Collected data
________________________________________

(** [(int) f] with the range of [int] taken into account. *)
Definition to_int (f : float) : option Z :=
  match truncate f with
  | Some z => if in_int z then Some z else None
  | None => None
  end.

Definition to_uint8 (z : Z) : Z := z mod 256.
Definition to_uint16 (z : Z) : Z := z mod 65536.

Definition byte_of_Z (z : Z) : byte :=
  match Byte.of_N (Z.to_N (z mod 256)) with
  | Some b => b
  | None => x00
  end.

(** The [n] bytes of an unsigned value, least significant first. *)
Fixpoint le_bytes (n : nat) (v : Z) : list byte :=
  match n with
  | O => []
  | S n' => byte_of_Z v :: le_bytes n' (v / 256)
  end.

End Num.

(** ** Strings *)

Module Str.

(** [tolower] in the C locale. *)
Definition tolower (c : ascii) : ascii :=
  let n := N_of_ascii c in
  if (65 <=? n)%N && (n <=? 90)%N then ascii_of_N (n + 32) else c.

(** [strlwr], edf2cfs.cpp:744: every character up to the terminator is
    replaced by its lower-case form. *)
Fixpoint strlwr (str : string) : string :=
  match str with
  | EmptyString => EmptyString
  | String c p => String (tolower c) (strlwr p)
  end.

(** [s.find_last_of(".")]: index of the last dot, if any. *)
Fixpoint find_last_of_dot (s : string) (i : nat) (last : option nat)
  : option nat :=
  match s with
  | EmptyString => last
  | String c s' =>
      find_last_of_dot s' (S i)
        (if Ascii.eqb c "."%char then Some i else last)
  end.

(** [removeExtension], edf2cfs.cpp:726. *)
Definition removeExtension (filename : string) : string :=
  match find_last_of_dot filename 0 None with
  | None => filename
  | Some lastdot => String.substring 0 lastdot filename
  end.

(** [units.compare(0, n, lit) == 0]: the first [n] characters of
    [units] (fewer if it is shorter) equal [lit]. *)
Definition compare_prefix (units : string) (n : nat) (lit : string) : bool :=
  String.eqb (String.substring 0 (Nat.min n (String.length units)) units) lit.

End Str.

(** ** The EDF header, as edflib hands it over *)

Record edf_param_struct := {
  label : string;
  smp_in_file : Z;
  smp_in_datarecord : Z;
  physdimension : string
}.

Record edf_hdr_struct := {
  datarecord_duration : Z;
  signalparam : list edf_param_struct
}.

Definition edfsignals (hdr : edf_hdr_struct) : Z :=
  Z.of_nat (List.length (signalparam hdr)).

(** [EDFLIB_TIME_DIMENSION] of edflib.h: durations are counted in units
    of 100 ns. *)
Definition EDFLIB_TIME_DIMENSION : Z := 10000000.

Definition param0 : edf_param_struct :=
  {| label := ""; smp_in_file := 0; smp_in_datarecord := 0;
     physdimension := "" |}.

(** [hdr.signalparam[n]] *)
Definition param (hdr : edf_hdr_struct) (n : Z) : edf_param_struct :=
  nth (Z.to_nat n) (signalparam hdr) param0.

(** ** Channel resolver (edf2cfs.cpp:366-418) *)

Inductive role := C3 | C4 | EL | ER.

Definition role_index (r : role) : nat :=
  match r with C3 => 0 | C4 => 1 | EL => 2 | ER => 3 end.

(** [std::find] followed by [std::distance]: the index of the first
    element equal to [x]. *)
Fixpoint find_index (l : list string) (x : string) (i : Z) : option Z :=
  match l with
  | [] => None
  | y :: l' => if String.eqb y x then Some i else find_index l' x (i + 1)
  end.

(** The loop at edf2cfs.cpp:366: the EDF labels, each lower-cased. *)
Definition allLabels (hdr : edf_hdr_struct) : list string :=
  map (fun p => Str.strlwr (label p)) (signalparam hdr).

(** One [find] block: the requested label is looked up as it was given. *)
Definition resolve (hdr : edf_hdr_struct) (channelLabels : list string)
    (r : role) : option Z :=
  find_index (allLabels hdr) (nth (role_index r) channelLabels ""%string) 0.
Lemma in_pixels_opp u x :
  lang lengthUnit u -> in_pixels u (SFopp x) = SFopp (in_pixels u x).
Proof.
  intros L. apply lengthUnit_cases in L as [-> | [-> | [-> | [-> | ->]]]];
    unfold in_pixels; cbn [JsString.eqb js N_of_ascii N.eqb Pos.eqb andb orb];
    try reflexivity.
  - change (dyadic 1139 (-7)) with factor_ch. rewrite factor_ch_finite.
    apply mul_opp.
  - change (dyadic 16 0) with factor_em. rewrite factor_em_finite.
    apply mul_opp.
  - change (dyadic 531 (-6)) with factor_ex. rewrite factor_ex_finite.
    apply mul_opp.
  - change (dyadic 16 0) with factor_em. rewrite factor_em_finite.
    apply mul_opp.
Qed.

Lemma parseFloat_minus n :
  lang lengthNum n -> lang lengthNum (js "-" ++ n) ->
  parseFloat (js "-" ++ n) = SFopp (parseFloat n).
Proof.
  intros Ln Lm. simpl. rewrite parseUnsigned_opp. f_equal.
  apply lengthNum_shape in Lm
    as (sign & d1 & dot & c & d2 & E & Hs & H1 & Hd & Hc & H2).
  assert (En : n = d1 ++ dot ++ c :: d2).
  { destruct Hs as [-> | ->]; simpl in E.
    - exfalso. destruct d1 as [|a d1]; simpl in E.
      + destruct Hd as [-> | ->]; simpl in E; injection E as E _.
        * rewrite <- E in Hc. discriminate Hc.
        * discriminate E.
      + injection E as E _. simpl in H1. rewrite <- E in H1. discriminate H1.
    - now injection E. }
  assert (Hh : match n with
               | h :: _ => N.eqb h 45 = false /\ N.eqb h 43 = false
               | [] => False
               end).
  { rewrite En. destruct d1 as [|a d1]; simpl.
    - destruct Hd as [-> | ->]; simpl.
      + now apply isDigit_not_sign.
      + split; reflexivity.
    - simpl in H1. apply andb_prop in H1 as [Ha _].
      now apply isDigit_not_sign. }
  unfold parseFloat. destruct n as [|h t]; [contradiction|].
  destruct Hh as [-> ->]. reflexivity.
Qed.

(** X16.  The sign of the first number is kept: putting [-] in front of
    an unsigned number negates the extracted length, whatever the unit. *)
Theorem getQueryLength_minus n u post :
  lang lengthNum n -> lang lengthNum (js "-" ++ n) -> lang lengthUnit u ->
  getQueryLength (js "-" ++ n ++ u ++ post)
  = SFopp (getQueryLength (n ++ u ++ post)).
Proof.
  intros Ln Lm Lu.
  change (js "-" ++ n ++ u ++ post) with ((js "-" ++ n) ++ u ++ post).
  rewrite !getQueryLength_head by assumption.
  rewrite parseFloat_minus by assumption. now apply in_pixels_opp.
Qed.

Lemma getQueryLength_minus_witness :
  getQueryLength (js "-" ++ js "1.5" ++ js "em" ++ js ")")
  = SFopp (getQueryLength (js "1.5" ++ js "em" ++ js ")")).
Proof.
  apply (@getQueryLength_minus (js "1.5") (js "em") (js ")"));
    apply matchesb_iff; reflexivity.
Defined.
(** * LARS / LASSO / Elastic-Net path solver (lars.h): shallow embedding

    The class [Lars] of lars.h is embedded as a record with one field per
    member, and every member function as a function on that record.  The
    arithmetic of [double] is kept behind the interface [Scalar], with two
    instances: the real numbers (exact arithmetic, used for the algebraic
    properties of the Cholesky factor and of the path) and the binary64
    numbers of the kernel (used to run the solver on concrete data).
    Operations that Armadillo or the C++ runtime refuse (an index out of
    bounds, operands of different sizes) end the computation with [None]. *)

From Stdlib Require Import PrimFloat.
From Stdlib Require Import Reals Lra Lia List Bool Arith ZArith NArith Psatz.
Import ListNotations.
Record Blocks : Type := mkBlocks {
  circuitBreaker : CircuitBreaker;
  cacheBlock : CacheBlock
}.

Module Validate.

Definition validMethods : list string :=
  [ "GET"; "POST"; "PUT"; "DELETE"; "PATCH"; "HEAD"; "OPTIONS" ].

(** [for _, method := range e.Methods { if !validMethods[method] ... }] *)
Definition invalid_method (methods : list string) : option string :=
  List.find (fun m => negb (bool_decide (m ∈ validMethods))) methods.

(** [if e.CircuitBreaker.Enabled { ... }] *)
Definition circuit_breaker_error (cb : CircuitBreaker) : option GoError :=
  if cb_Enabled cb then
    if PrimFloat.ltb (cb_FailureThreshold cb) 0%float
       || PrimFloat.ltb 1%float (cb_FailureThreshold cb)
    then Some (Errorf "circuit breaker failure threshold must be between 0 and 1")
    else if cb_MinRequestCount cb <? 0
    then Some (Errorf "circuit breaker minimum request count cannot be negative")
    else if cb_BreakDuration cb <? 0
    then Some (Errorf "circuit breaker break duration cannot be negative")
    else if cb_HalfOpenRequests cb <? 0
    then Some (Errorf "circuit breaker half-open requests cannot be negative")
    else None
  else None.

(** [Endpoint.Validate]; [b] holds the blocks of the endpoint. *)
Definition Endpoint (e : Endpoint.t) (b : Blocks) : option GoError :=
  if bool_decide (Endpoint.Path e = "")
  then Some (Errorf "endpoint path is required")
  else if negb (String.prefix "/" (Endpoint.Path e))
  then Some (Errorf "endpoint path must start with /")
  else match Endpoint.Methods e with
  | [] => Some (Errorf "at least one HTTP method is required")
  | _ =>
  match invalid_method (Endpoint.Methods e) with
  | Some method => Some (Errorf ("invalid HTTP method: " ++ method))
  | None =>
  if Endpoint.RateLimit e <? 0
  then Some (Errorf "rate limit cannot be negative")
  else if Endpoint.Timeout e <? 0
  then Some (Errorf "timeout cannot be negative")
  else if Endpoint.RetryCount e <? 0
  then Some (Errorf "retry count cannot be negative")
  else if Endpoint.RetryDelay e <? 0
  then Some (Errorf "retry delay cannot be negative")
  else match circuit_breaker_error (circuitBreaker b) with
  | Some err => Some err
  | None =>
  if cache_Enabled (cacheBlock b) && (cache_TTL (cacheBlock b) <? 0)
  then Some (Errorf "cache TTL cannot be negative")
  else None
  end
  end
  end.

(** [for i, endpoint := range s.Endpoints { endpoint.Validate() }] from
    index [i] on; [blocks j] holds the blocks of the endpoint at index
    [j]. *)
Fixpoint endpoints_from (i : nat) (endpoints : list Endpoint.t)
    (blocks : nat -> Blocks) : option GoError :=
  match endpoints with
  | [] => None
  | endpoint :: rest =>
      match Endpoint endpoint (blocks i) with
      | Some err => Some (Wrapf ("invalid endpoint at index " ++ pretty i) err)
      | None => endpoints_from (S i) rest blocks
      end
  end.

________________________________________

*Task requirements:* Look through the entries above for the word "substring". Copy every line where it shows up.

*Solution to this problem:*
  | Some lastdot => String.substring 0 lastdot filename
  String.eqb (String.substring 0 (Nat.min n (String.length units)) units) lit.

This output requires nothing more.